Among the entries below, one line contains "destruct (rollupSeriesBatch snapshot (rp_after p)) as [|i0" and another contains "assert (exists lst, last". Transcribe those two lines and every line between them, exactly.

--- Excerpted records ---
__________________________________________________
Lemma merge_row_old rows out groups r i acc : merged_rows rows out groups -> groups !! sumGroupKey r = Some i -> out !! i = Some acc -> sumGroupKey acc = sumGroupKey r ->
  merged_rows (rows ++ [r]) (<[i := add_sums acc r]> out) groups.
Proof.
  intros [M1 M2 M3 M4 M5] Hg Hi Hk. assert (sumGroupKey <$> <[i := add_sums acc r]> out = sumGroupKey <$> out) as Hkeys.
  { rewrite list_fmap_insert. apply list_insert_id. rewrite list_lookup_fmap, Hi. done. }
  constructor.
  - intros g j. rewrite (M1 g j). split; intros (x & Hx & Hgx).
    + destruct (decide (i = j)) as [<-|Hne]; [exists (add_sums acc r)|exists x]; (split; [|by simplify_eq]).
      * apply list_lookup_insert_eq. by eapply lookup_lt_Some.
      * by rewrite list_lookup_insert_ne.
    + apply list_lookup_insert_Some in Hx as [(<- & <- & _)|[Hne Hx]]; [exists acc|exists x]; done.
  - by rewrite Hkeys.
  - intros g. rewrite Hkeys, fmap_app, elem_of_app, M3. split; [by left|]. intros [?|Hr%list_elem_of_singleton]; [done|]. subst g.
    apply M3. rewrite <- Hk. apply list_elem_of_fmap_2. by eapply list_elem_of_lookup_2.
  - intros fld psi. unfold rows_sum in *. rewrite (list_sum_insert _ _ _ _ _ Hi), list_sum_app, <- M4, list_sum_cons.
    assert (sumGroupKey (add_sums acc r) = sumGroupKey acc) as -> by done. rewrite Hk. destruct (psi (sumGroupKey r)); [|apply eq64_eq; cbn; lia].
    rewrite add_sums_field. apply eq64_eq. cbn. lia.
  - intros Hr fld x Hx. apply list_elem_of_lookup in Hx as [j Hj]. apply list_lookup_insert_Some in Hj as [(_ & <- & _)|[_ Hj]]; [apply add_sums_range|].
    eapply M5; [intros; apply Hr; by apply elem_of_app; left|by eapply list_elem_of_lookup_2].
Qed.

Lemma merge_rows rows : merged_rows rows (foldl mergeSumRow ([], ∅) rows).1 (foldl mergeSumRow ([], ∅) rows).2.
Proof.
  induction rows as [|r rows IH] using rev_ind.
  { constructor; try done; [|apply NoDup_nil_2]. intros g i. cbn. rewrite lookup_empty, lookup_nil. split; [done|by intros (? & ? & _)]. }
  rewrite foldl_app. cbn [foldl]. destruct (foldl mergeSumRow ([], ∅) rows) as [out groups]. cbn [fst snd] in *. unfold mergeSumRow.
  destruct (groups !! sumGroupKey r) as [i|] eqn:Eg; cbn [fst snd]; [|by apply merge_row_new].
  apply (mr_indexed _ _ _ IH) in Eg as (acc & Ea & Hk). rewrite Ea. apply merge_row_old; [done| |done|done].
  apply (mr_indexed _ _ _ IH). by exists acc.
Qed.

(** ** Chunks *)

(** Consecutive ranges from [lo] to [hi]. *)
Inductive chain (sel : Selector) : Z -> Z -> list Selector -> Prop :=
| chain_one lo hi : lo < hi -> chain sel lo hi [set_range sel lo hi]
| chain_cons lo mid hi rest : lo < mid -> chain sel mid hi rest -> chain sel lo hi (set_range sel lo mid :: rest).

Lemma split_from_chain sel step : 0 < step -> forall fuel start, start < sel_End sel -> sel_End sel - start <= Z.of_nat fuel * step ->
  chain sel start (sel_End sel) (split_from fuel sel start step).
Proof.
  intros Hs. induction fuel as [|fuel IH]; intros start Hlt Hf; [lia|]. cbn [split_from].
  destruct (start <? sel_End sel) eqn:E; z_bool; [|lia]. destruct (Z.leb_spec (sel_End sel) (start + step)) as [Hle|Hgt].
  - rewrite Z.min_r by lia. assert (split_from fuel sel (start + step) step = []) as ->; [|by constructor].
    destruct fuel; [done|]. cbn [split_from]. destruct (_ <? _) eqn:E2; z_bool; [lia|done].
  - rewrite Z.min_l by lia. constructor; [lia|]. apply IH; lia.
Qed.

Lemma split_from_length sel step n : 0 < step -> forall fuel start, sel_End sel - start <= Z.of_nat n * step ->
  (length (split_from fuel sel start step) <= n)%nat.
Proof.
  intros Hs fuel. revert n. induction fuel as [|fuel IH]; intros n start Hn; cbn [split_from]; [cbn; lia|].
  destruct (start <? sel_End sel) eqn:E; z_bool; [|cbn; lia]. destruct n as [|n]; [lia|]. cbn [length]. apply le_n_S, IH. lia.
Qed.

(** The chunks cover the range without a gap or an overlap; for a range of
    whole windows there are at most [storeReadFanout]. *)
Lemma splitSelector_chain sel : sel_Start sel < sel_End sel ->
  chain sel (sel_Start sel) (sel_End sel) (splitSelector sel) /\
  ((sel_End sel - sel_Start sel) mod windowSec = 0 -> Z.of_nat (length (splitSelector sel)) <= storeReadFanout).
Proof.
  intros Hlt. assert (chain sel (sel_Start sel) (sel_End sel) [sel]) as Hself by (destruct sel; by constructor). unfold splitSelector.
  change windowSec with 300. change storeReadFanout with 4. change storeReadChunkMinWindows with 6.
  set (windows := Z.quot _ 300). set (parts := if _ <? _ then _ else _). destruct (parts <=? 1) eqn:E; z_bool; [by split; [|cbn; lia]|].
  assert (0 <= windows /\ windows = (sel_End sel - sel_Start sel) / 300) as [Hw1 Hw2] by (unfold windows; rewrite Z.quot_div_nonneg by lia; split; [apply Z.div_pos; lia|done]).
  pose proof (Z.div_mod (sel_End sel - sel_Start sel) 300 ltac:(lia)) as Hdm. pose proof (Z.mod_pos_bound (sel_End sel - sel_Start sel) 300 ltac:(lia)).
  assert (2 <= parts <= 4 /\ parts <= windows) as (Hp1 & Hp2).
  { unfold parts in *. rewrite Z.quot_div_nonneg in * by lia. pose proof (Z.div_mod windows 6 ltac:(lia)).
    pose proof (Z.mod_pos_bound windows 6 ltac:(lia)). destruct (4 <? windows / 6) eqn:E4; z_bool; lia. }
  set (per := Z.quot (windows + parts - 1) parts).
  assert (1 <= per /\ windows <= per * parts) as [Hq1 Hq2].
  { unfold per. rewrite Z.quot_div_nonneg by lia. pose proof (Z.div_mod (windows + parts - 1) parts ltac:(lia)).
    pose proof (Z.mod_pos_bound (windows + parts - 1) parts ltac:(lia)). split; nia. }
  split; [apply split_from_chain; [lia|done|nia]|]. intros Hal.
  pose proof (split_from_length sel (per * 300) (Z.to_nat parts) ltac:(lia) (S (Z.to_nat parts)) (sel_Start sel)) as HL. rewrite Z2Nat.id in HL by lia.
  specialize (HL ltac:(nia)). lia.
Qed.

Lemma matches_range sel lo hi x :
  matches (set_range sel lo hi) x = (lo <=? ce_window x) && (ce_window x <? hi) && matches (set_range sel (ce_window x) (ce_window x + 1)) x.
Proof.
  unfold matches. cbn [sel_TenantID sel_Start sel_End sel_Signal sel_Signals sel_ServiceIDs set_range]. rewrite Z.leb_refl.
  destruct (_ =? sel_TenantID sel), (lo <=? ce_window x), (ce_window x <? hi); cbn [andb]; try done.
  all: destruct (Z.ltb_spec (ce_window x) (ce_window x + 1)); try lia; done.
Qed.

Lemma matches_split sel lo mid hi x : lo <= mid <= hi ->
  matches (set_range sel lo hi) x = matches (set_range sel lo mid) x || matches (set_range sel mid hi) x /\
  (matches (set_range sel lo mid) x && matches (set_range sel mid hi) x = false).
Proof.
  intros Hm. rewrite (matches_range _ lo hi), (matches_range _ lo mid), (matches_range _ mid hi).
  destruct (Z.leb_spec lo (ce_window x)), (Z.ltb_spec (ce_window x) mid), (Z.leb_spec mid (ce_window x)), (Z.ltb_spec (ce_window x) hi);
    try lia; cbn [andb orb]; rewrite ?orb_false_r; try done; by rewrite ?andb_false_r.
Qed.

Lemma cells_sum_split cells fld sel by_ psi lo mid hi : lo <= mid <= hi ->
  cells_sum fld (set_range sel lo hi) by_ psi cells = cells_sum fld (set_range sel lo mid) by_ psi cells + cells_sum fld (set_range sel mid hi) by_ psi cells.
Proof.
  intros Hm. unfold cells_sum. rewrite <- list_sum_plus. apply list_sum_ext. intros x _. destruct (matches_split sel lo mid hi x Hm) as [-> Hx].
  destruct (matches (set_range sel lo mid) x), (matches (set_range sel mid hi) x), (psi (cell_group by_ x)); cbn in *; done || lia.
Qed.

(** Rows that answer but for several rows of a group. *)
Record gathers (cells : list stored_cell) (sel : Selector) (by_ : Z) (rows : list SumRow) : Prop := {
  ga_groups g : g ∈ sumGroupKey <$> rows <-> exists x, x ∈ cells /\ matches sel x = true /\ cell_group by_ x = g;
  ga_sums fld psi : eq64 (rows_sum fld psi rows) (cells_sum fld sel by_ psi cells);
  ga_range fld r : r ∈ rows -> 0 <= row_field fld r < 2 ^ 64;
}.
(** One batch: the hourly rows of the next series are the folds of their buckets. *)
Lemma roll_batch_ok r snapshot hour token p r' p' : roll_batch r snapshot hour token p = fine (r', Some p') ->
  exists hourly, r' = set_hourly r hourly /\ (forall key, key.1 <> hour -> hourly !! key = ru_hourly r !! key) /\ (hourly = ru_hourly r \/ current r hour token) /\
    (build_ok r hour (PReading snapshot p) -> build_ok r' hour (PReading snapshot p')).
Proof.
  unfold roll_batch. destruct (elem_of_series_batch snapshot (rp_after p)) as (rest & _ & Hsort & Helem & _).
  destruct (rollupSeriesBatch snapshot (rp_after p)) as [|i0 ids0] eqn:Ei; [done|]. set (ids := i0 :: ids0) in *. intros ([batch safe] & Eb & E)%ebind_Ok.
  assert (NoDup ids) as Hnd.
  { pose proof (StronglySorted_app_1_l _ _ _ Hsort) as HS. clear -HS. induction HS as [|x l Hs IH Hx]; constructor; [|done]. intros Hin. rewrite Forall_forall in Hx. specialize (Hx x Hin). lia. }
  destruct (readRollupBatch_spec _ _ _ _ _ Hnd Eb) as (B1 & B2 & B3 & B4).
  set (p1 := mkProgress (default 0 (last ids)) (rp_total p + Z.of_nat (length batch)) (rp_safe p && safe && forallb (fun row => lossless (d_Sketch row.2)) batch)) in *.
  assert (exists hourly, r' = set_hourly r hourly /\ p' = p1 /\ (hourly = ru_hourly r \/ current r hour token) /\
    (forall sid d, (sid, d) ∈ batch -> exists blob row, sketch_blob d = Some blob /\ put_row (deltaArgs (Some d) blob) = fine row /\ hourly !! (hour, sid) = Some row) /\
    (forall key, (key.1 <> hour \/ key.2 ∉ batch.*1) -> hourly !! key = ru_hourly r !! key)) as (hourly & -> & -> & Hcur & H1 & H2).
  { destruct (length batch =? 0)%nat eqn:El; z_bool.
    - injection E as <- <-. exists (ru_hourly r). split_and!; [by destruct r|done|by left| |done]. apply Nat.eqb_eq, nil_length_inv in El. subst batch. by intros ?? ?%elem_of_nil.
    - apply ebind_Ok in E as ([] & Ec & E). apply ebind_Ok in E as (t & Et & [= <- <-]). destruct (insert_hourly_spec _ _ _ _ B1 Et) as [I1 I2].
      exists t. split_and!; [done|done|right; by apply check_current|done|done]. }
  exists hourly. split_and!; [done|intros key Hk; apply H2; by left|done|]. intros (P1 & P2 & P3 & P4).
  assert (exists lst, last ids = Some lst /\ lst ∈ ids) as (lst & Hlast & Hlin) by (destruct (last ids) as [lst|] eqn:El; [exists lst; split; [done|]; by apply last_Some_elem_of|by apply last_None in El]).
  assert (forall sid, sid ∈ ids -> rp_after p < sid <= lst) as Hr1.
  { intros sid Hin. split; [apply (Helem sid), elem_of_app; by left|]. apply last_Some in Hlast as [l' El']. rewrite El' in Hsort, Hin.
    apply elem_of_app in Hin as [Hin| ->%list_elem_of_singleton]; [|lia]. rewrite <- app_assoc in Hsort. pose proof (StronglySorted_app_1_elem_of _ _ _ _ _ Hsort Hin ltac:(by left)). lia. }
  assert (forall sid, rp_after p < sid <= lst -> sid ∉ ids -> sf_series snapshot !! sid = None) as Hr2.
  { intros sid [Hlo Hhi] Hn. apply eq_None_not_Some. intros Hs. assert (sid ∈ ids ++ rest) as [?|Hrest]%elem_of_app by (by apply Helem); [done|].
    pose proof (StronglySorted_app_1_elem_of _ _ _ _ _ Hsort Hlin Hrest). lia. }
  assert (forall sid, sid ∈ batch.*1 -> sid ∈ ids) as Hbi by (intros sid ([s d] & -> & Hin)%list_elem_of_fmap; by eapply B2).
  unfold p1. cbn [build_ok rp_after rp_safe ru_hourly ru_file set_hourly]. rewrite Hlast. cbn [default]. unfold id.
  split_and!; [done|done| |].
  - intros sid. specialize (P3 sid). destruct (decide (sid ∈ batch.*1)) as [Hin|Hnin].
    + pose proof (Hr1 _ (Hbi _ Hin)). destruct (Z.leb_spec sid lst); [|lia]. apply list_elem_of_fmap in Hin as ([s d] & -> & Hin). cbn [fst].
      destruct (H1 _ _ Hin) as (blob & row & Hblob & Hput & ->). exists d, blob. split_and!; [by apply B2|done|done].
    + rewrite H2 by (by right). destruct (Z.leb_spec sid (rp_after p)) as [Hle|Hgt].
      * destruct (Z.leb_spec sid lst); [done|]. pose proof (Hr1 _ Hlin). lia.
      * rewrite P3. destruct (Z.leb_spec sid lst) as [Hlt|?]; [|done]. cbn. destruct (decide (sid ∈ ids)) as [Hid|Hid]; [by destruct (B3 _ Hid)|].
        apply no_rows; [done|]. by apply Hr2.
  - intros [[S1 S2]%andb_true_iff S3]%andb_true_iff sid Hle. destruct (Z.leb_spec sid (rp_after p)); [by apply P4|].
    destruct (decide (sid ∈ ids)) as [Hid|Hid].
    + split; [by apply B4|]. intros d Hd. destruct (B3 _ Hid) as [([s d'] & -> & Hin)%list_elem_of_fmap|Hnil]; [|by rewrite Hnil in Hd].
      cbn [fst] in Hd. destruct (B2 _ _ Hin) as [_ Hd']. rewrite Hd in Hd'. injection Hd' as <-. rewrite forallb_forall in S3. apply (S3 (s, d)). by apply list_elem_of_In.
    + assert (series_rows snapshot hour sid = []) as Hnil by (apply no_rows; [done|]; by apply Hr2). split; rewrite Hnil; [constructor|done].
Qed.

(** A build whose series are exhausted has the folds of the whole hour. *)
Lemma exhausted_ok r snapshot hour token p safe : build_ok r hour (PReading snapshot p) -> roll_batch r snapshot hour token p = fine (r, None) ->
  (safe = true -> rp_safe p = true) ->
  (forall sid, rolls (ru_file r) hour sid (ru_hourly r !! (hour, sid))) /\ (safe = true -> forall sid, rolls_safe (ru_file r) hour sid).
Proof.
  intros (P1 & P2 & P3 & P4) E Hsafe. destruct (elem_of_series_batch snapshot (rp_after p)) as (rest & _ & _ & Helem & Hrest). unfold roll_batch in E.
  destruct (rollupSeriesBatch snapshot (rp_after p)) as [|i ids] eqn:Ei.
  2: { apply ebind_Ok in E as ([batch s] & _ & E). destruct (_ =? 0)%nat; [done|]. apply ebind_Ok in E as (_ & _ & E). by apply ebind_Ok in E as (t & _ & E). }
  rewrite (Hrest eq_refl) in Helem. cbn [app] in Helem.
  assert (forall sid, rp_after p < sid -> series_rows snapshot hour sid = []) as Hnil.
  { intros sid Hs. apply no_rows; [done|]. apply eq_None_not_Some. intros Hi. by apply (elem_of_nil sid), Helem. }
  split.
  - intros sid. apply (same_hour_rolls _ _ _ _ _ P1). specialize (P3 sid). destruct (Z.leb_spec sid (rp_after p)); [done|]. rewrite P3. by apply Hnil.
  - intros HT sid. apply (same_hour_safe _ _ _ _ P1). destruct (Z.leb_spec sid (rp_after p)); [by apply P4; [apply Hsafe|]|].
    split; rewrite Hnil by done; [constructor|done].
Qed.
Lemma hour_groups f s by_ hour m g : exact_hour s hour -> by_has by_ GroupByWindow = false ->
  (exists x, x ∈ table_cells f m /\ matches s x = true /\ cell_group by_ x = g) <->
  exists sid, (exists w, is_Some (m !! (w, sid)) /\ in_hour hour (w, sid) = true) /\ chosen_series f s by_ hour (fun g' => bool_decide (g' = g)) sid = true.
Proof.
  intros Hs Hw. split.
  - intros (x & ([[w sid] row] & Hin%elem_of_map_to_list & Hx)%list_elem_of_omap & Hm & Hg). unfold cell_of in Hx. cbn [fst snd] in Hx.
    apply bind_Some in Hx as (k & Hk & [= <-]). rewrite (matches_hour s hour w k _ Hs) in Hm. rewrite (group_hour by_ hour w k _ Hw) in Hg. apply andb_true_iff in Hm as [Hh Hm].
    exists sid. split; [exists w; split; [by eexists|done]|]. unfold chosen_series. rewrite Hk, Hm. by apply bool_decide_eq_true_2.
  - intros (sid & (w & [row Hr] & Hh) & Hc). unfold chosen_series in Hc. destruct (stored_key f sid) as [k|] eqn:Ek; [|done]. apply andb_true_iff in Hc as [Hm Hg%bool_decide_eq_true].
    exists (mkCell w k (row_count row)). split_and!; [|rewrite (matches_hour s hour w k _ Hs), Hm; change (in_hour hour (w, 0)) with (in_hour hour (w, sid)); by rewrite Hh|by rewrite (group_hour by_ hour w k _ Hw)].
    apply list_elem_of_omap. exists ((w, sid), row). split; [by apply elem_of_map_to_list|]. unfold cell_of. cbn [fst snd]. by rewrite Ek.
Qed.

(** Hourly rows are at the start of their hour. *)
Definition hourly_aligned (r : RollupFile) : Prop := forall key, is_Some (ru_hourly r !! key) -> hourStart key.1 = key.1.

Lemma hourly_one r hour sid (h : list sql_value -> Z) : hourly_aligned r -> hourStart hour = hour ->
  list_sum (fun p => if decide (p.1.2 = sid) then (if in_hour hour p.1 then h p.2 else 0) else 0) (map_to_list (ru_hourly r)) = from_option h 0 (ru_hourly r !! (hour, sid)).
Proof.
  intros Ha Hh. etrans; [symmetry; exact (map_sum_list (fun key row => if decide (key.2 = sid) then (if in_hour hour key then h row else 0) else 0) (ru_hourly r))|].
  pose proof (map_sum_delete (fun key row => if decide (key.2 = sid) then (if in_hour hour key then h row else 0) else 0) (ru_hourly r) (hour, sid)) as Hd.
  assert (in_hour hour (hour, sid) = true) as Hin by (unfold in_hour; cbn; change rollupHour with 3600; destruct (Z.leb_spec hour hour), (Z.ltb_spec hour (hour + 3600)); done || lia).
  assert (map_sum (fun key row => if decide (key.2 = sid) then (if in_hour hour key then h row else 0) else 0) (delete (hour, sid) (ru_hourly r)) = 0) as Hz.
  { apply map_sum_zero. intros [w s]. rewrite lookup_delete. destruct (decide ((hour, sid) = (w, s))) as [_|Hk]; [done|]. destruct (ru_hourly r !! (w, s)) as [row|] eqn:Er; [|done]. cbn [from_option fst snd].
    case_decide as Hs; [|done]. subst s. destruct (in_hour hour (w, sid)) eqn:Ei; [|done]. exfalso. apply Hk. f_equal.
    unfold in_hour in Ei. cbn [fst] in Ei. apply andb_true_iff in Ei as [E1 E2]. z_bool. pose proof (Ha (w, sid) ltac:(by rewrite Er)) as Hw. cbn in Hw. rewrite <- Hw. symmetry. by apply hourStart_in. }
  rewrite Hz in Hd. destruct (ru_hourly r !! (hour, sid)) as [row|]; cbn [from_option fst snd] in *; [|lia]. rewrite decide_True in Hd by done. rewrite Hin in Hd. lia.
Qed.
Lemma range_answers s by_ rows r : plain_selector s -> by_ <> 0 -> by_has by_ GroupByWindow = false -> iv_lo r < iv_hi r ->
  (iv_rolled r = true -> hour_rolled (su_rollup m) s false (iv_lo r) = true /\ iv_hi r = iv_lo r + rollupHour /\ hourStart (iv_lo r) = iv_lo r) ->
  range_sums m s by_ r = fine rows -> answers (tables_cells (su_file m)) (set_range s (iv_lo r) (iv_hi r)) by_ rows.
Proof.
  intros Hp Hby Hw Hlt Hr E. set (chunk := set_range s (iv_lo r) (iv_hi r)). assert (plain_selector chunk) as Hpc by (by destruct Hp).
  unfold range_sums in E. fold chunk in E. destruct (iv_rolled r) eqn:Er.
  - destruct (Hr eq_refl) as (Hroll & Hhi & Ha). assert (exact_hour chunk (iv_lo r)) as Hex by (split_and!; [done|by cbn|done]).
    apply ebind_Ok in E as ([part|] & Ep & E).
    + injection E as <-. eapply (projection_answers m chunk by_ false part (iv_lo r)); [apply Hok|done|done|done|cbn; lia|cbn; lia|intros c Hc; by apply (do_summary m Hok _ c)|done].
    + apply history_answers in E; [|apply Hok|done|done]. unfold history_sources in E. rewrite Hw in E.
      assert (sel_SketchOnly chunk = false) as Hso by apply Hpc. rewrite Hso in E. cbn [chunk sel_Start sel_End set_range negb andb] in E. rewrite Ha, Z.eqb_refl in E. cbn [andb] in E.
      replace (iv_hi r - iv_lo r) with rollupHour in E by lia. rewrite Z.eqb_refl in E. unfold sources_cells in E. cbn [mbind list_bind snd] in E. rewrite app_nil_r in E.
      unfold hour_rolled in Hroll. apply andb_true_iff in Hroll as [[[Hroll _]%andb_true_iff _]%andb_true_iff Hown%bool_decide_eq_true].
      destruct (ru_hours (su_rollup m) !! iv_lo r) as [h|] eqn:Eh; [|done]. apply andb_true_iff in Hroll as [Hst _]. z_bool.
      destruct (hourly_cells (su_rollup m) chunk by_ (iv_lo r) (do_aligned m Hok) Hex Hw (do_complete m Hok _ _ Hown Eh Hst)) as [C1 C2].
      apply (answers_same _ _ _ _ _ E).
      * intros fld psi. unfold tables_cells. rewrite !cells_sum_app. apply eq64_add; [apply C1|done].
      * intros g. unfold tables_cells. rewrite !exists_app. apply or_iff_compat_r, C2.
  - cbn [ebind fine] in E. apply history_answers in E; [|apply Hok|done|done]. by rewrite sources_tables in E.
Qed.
__________________________________________________
--- Solution to this task ---
  destruct (rollupSeriesBatch snapshot (rp_after p)) as [|i0 ids0] eqn:Ei; [done|]. set (ids := i0 :: ids0) in *. intros ([batch safe] & Eb & E)%ebind_Ok.
  assert (NoDup ids) as Hnd.
  { pose proof (StronglySorted_app_1_l _ _ _ Hsort) as HS. clear -HS. induction HS as [|x l Hs IH Hx]; constructor; [|done]. intros Hin. rewrite Forall_forall in Hx. specialize (Hx x Hin). lia. }
  destruct (readRollupBatch_spec _ _ _ _ _ Hnd Eb) as (B1 & B2 & B3 & B4).
  set (p1 := mkProgress (default 0 (last ids)) (rp_total p + Z.of_nat (length batch)) (rp_safe p && safe && forallb (fun row => lossless (d_Sketch row.2)) batch)) in *.
  assert (exists hourly, r' = set_hourly r hourly /\ p' = p1 /\ (hourly = ru_hourly r \/ current r hour token) /\
    (forall sid d, (sid, d) ∈ batch -> exists blob row, sketch_blob d = Some blob /\ put_row (deltaArgs (Some d) blob) = fine row /\ hourly !! (hour, sid) = Some row) /\
    (forall key, (key.1 <> hour \/ key.2 ∉ batch.*1) -> hourly !! key = ru_hourly r !! key)) as (hourly & -> & -> & Hcur & H1 & H2).
  { destruct (length batch =? 0)%nat eqn:El; z_bool.
    - injection E as <- <-. exists (ru_hourly r). split_and!; [by destruct r|done|by left| |done]. apply Nat.eqb_eq, nil_length_inv in El. subst batch. by intros ?? ?%elem_of_nil.
    - apply ebind_Ok in E as ([] & Ec & E). apply ebind_Ok in E as (t & Et & [= <- <-]). destruct (insert_hourly_spec _ _ _ _ B1 Et) as [I1 I2].
      exists t. split_and!; [done|done|right; by apply check_current|done|done]. }
  exists hourly. split_and!; [done|intros key Hk; apply H2; by left|done|]. intros (P1 & P2 & P3 & P4).
  assert (exists lst, last ids = Some lst /\ lst ∈ ids) as (lst & Hlast & Hlin) by (destruct (last ids) as [lst|] eqn:El; [exists lst; split; [done|]; by apply last_Some_elem_of|by apply last_None in El]).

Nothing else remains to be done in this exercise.